Девушка от хохота чуть не выпустила руль из рук.
— Смешной, любит, такую дурёху, как я.
Вера увидела на лице подруги лёгкую краску смущения — нет, не такая она уже и грубая, просто когда-то Наташа надела на себя эту маску и привыкла к ней, а на самом деле это обычная нежная и ранимая девушка.
Квартира Галя встретила их не жилым затхлым воздухом.

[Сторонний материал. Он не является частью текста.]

Lemma match_number_spec limit s v r :
  match_number limit s = inr (v, r) -> is_number v /\ length r < length s.
Proof.
  unfold match_number.
  destruct (number_lexeme s) as [[[[[neg int_ds] frac] exp] r0]|] eqn:E;
    [|discriminate].
  apply number_lexeme_length in E as [E _].
  destruct frac, exp; try destruct (too_many_digits limit int_ds);
    try discriminate; intros [= <- <-]; simpl; split; trivial; lia.
Qed.

(** The exceptions of a number literal: [JSONDecodeError] where no number
    begins, [ValueError] for an integer literal over the digit limit. *)
Lemma match_number_raises limit s e :
  match_number limit s = inl e -> e = JSONDecodeError \/ e = ValueError.
Proof.
  unfold match_number.
  destruct (number_lexeme s) as [[[[[neg int_ds] frac] exp] r0]|];
    [|intros [= <-]; now left].
  destruct frac, exp; try destruct (too_many_digits limit int_ds);
    try discriminate; intros [= <-]; now right.
Qed.

Lemma literal_spec lit v s v' r :
  literal lit v s = Some (v', r) -> v' = v /\ length s = length lit + length r.
Proof.
  unfold literal. destruct (strip_prefix lit s) as [r'|] eqn:E; [|discriminate].
  intros [= <- <-]. split; [reflexivity|]. now apply strip_prefix_length.
Qed.

Lemma first_of_some {A} (a b : option A) x :
  first_of a b = Some x -> a = Some x \/ b = Some x.
Proof. destruct a; simpl; auto. Qed.

Lemma scan_literal_spec s v r :
  scan_literal s = Some (v, r) ->
  (forall d, v <> JObject d) /\ (forall l, v <> JArray l)
  /\ (forall x, v <> JString x) /\ length r < length s.
Proof.
  unfold scan_literal. intro H.
  repeat (apply first_of_some in H as [H|H];
          [apply literal_spec in H as [-> H]; simpl in H;
           repeat split; try discriminate; lia|]).
  apply literal_spec in H as [-> H]; simpl in H.
  repeat split; try discriminate; lia.
Qed.

(** What the scanner reads where no string, object or array begins: a literal
    or a number, and at least one character. *)
Lemma scan_atom_spec limit s v r :
  scan_atom limit s = inr (v, r) ->
  (forall d, v <> JObject d) /\ (forall l, v <> JArray l)
  /\ (forall x, v <> JString x) /\ length r < length s.
Proof.
  unfold scan_atom. destruct (scan_literal s) as [x|] eqn:E.
  - intros [= ->]. now apply scan_literal_spec.
  - intro H. apply match_number_spec in H as [Hn Hl].
    repeat split; try exact Hl; intros ? ->; exact Hn.
Qed.

Section Items.

Variable scan : str -> exn + (JSON * str).

Hypothesis scan_consumes :
  forall x v r, scan x = inr (v, r) -> length r <= length x.

Lemma array_items_length k s vs r :
  array_items scan k s = inr (vs, r) -> length r < length s.
Proof.
  revert s vs r. induction k as [|k IH]; intros s vs r; simpl; [discriminate|].
  destruct (scan s) as [e|[v r0]] eqn:E; [discriminate|].
  apply scan_consumes in E.
  pose proof (skip_ws_length r0) as L0.
  destruct (skip_ws r0) as [|c r1]; [discriminate|]. simpl in L0.
  destruct (c =? rbracket)%N; [intros [= <- <-]; lia|].
  destruct (c =? comma)%N; [|discriminate].
  destruct (array_items scan k (skip_ws r1)) as [e|[vs' r2]] eqn:E2;
    [discriminate|].
  intros [= <- <-]. apply IH in E2.
  pose proof (skip_ws_length r1). lia.
Qed.

(** The bound on the turns of the loops is never reached: any two bounds
    above the length of the text give the same result. *)
Lemma array_items_fuel k k' s :
  length s < k -> length s < k' ->
  array_items scan k s = array_items scan k' s.
Proof.
  revert k' s. induction k as [|k IH]; intros k' s Hk Hk'; [lia|].
  destruct k' as [|k']; [lia|]. simpl.
  destruct (scan s) as [e|[v r0]] eqn:E; [reflexivity|].
  apply scan_consumes in E.
  pose proof (skip_ws_length r0) as L0.
  destruct (skip_ws r0) as [|c r1]; [reflexivity|]. simpl in L0.
  destruct (c =? rbracket)%N; [reflexivity|].
  destruct (c =? comma)%N; [|reflexivity].
  pose proof (skip_ws_length r1).
  rewrite (IH k' (skip_ws r1)) by lia. reflexivity.
Qed.
Lemma foldM_body_reads (l1 : list (Electron F)) :
  forall l2 self,
    map placement l1 = map placement l2 ->
    foldM calculate_forces_body self l1 = foldM calculate_forces_body self l2.
Proof.
  induction l1 as [|o1 l1 IH]; intros [|o2 l2] self Hm; try discriminate.
  - reflexivity.
  - simpl in Hm.
    assert (Ho : placement o1 = placement o2) by congruence.
    assert (Hl : map placement l1 = map placement l2) by congruence.
    simpl. rewrite (calculate_forces_body_reads self o1 o2 Ho).
    destruct (calculate_forces_body self o2); simpl; [apply IH; exact Hl|reflexivity].
Qed.

Lemma calculate_forces_reads (self : Electron F) l1 l2 :
  map placement l1 = map placement l2 ->
  calculate_forces self l1 = calculate_forces self l2.
Proof. apply foldM_body_reads. Qed.

Lemma placement_insert_set_force i (store : list (Electron F)) self a b :
  store !! i = Some self ->
  map placement (<[i := set_force a b self]> store) = map placement store.
Proof.
  intros Hi. pose proof (lookup_lt_Some _ _ _ Hi) as Hlt.
  apply list_eq. intros j. rewrite !list_lookup_fmap.
  destruct (decide (i = j)) as [<-|Hne].
  - rewrite list_lookup_insert_eq by exact Hlt. rewrite Hi. reflexivity.
  - rewrite list_lookup_insert_ne by exact Hne. reflexivity.
Qed.

Lemma invoke_Ok m i (store store' : list (Electron F)) :
  invoke m i store = Ok store' <->
  exists self self', store !! i = Some self /\ m self store = Ok self' /\
                     store' = <[i := self']> store.
Proof.
  unfold invoke. destruct (store !! i) as [self|]; split.
  - intros H. inv_bind H. injection H as <-. eauto.
  - intros (s & s' & [= <-] & Hm & ->). rewrite Hm. reflexivity.
  - discriminate.
  - intros (s & s' & Hs & _). discriminate.
Qed.

Lemma update_body_self i (store : list (Electron F)) self :
  store !! i = Some self ->
  update_body i store =
  do self' <- update_self self store; Ok (<[i := self']> store).
Proof.
  intros Hi. pose proof (lookup_lt_Some _ _ _ Hi) as Hlt.
  unfold update_body, update_self, invoke. rewrite Hi.
  destruct (calculate_forces self store) as [self1|e]; [simpl|reflexivity].
  rewrite list_lookup_insert_eq by exact Hlt.
  destruct (update_kinematics self1) as [self2|e]; [simpl|reflexivity].
  rewrite list_lookup_insert_eq by (rewrite length_insert; exact Hlt).
  simpl. rewrite !list_insert_insert_eq. reflexivity.
Qed.

Lemma update_body_Ok i (store store' : list (Electron F)) :
  update_body i store = Ok store' ->
  exists self self', store !! i = Some self /\
    update_self self store = Ok self' /\ store' = <[i := self']> store.
Proof.
  intros H. destruct (store !! i) as [self|] eqn:Hi.
  - rewrite (update_body_self _ _ _ Hi) in H. inv_bind H.
    injection H as <-. eauto.
  - unfold update_body, invoke in H. rewrite Hi in H. discriminate.
Qed.
(** X7: for two ascending inputs whose constructed lists carry no skip
    link (interval negative, or at least the number of ids), the merge
    returns exactly the ids that are in both inputs, each once. *)
Theorem intersection_without_skips list_of_set fuel ds1 k1 ds2 k2 A B :
  set_listing list_of_set →
  PostingsList_init ds1 k1 = Ok A → PostingsList_init ds2 k2 = Ok B →
  Sorted Z.le ds1 → Sorted Z.le ds2 →
  (k1 < 0 ∨ Z.of_nat (length ds1) ≤ k1)%Z →
  (k2 < 0 ∨ Z.of_nat (length ds2) ≤ k2)%Z →
  length ds1 + length ds2 ≤ fuel →
  ∃ r, get_intersecting_documents list_of_set fuel A B = Ok r
       ∧ NoDup r ∧ ∀ x, x ∈ r ↔ x ∈ ds1 ∧ x ∈ ds2.
Proof.
  intros Hf HA HB Hs1 Hs2 Hk1 Hk2 Hfuel.
  apply PostingsList_init_shaped in HA as (_ & _ & HrA & HsA).
  apply PostingsList_init_shaped in HB as (_ & _ & HrB & HsB).
  unfold get_intersecting_documents.
  rewrite <- (shaped_no_skips _ _ _ HsA Hk1), <- (shaped_no_skips _ _ _ HsB Hk2).
  rewrite merge_loop_strip_skips.
  assert (root A = cursor (length ds1) 0) as ->
    by (rewrite HrA; unfold cursor; by destruct ds1).
  assert (root B = cursor (length ds2) 0) as ->
    by (rewrite HrB; unfold cursor; by destruct ds2).
  rewrite (naive_loop_lmerge _ _ _ _ _ _ HsA HsB) by lia.
  cbn [bind app]. rewrite !drop_0. eexists. split; [done|].
  destruct (Hf (lmerge ds1 ds2)) as [Hnd Hin]. split; [done|].
  intros x. rewrite Hin.
  apply lmerge_spec; by apply Sorted_StronglySorted; [apply _|].
Qed.

Lemma intersection_without_skips_witness :
  ∃ A B,
    PostingsList_init [1; 2; 2]%Z 3 = Ok A
    ∧ PostingsList_init [2; 3]%Z 3 = Ok B
    ∧ ∃ r, get_intersecting_documents remove_dups 5 A B = Ok r
           ∧ NoDup r ∧ ∀ x, x ∈ r ↔ x ∈ [1; 2; 2]%Z ∧ x ∈ [2; 3]%Z.
Proof.
  eexists _, _. split; [vm_compute; reflexivity|].
  split; [vm_compute; reflexivity|].
  apply (intersection_without_skips remove_dups 5 [1; 2; 2]%Z 3 [2; 3]%Z 3);
    [apply set_listing_remove_dups|vm_compute; reflexivity
    |vm_compute; reflexivity|repeat constructor; lia|repeat constructor; lia
    |simpl; lia|simpl; lia|simpl; lia].
Defined.

(** * More on queries *)

Section QueryFold.

Variable list_of_set : list Z → list Z.
Variable index : gmap string (list Z).
Variable fuel : nat.

Lemma query_body_constructed acc token acc' :
  constructed_opt acc →
  query_body list_of_set fuel index acc token = Ok acc' →
  constructed_opt acc'.
Proof.
  intros Hacc. unfold query_body.
  destruct (index !! token) as [raw|]; [|by intros [= <-]].
  case_bool_decide; [by intros [= <-]|].
  intros (pl & Hpl & Hk)%bind_Ok.
  destruct acc as [self|].
  - apply bind_Ok in Hk as (r & Hr & [= <-]).
    unfold form_intersection_with in Hr.
    apply bind_Ok in Hr as (ids & _ & Hinit).
    intros ? [= <-]. by eexists _, _.
  - injection Hk as <-. intros ? [= <-]. by eexists _, _.
Qed.

Lemma for_each_query_constructed tokens : ∀ acc acc',
  constructed_opt acc →
  for_each (query_body list_of_set fuel index) tokens acc = Ok acc' →
  constructed_opt acc'.
Proof.
  induction tokens as [|token tokens IH]; intros acc acc' Hacc;
    cbn [for_each].
  { by intros [= <-]. }
  intros (acc1 & H1 & Hrest)%bind_Ok.
  eapply IH; [|done]. by eapply query_body_constructed.
Qed.

Hypothesis listing : set_listing list_of_set.

(** What one token does to the running intersection. *)
Lemma query_body_cases acc token acc' :
  constructed_opt acc →
  query_body list_of_set fuel index acc token = Ok acc' →
  (¬ contributes index token ∧ acc' = acc)
  ∨ (∃ raw pl',
       index !! token = Some raw ∧ token ≠ EmptyString
       ∧ acc' = Some pl'
       ∧ (∀ x, x ∈ docs pl' → x ∈ raw)
       ∧ (∀ pl, acc = Some pl →
            NoDup (docs pl') ∧ ∀ x, x ∈ docs pl' → x ∈ docs pl)).
Proof.
  intros Hacc. unfold query_body.
  destruct (index !! token) as [raw|] eqn:Hraw; cycle 1.
  { intros [= <-]. left. split; [|done]. intros [[? ?] _]. congruence. }
  case_bool_decide as Hemp.
  { intros [= <-]. left. split; [|done]. by intros [_ ?]. }
  intros (pl & Hpl & Hk)%bind_Ok. right.
  assert (constructed pl) as Hc by by eexists _, _.
  pose proof Hpl as (Hdocs & _)%PostingsList_init_shaped.
  destruct acc as [self|].
  - apply bind_Ok in Hk as (r & Hr & [= <-]).
    destruct (form_intersection_with_docs list_of_set fuel self pl r)
      as (_ & _ & Hnd & Hin); [done|by apply Hacc|done..|].
    exists raw, r. split_and!; try done.
    + intros x [_ Hx]%Hin. by rewrite Hdocs, sorted_Permutation in Hx.
    + intros ? [= <-]. split; [done|]. intros x Hx. by apply Hin.
  - injection Hk as <-. exists raw, pl. split_and!; try done.
    intros x. by rewrite Hdocs, sorted_Permutation.
Qed.

Lemma for_each_query_within tokens : ∀ acc acc',
  constructed_opt acc →
  for_each (query_body list_of_set fuel index) tokens acc = Ok acc' →
  ∀ x, x ∈ result_docs acc' →
    (∀ pl, acc = Some pl → x ∈ docs pl)
    ∧ ∀ token raw, token ∈ tokens → token ≠ EmptyString →
        index !! token = Some raw → x ∈ raw.
Proof.
  induction tokens as [|token tokens IH]; intros acc acc' Hacc;
    cbn [for_each].
  { intros [= <-] x Hx. split; [by intros ? ->|].
    by intros ? ? ?%elem_of_nil. }
  intros (acc1 & H1 & Hrest)%bind_Ok x Hx.
  pose proof (query_body_constructed _ _ _ Hacc H1) as Hacc1.
  destruct (IH _ _ Hacc1 Hrest x Hx) as [Hprev Htoks].
  destruct (query_body_cases _ _ _ Hacc H1)
    as [[Hn ->]|(raw & pl' & Hraw & Hne & -> & Hin & Hself)].
  - split; [done|]. intros t raw [->|Ht]%elem_of_cons Hne Hraw.
    + exfalso. apply Hn. split; [by eexists|done].
    + by eapply Htoks.
  - specialize (Hprev _ eq_refl). split.
    + intros pl ->. by apply (Hself _ eq_refl).
    + intros t raw' [->|Ht]%elem_of_cons Hne' Hraw'.
      * rewrite Hraw in Hraw'. injection Hraw' as <-. by apply Hin.
      * by eapply Htoks.
Qed.

Lemma for_each_query_NoDup_from tokens : ∀ pl acc',
  constructed pl →
  for_each (query_body list_of_set fuel index) tokens (Some pl) = Ok acc' →
  NoDup (docs pl) ∨ Exists (contributes index) tokens →
  NoDup (result_docs acc').
Proof.
  induction tokens as [|token tokens IH]; intros pl acc' Hpl;
    cbn [for_each].
  { intros [= <-] [?|?%Exists_nil]; done. }
  intros (acc1 & H1 & Hrest)%bind_Ok Hor.
  assert (constructed_opt (Some pl)) as Hacc by by intros ? [= <-].
  pose proof (query_body_constructed _ _ _ Hacc H1) as Hacc1.
  destruct (query_body_cases _ _ _ Hacc H1)
    as [[Hn ->]|(raw & pl' & Hraw & Hne & -> & Hin & Hself)].
  - apply (IH pl); [done..|].
    destruct Hor as [?|[?|?]%Exists_cons]; [by left|done|by right].
  - apply (IH pl'); [by apply Hacc1|done|]. left.
    by apply (Hself _ eq_refl).
Qed.

Lemma for_each_query_NoDup tokens : ∀ acc',
  for_each (query_body list_of_set fuel index) tokens None = Ok acc' →
  2 ≤ length (filter (contributes index) tokens) →
  NoDup (result_docs acc').
Proof.
  induction tokens as [|token tokens IH]; intros acc'; cbn [for_each].
  { rewrite filter_nil. simpl. lia. }
  intros (acc1 & H1 & Hrest)%bind_Ok Hlen.
  assert (constructed_opt None) as Hacc by done.
  pose proof (query_body_constructed _ _ _ Hacc H1) as Hacc1.
  destruct (query_body_cases _ _ _ Hacc H1)
    as [[Hn ->]|(raw & pl' & Hraw & Hne & -> & Hin & Hself)].
  - rewrite filter_cons_False in Hlen by done. by apply IH.
  - rewrite filter_cons_True in Hlen by (split; [by eexists|done]).
    apply (for_each_query_NoDup_from tokens pl'); [by apply Hacc1|done|].
    right. apply Exists_exists.
    destruct (filter (contributes index) tokens) as [|t ?] eqn:Hf;
      [simpl in Hlen; lia|].
    assert (t ∈ filter (contributes index) tokens) as Ht
      by (rewrite Hf; apply list_elem_of_here).
    apply list_elem_of_filter in Ht as [? ?]. by exists t.
Qed.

Вера по-хозяйски раскрыла настежь окна, скинула с себя пропахшие дорогой и самолётом вещи и, быстро приняв душ, накинула шортики с топиком, только не в пример Наташе, надела бюстгальтер, с её пышной грудью никак нельзя было допустить себе роскошь, дозволенную подругой.
Если у Наташи были аккуратные маленькие яблочки, то у неё груди смахивали на два больших апельсина.
Вера для себя отметила, что, как только очутилась в Израиле у неё сразу же изменилось настроение и даже ритм сердца, ей стало на диво хорошо, спокойно и появился интерес к активной жизни.
Ухватив тяжёлую передачу для сестры, в сопровождении подруги, выскочила из дому.
В квартире Галя она сразу для себя отметила, что на её полках в шкафу остался полный порядок, тот, что она навела перед отъездом.
Картинку с берёзками положила на всякий случай на кровать со стороны любимого парня и повернула ключ в замке, закрывая по-хозяйски входную дверь.
Наташа остановилась возле своей машины, с интересом рассматривая шкатулку, привезённую Верой ей в подарок.
— Наташка, что ерунду тебе подарила?
Я ведь не знала, что тебе хочется заполучить, решила, что в эту шкатулку ты сможешь складывать свои золотые украшения.
— Верка, какие ты глупости говоришь, признаюсь тебе честно, мне никогда друзья не делали подарков и мне кажется, что кроме тебя у меня никогда не было настоящих друзей.
И, она, чтобы скрыть набегающие слёзы, крепко прижала к себе подругу.
Они постояли несколько секунд вдыхая тепло друг друга, наконец, Вера отстранилась.
— Наташок, я не знала, что купить в подарок Оферу и решила, что этот медвежонок Вини Пух, будет для него само то, послушай, он даже что-то говорит.
И они услышали при нажатии на живот игрушки:
— Куда идём мы с Пяточком большой, большой секрет и не расскажем мы о нём, о нет, о, нет, о, нет…
Наташа захлопала в ладоши.
— Точно, этот симпатичный медвежонок даже похож на моего Оферчика, мне кажется, что теперь, Вини Пух будет и моя любимая игрушка.
Конец сентября в Израиле ещё вовсю летний период.
Море их встретило жарким солнцем, лёгкой волной, ласкающим бризом и благодатной тёплой водичкой.
Взрослые девушки резвились на волнах словно подростки — плавая на перегонки, топя друг друга и ныряя за ракушками.
После долгого купания, подруги вышли на берег и упали в горячий песок.
— Наташка, как я замёрзла в своей родной Беларуси и не столько телом, сколько душой.
— И, что, там не было ничего интересного?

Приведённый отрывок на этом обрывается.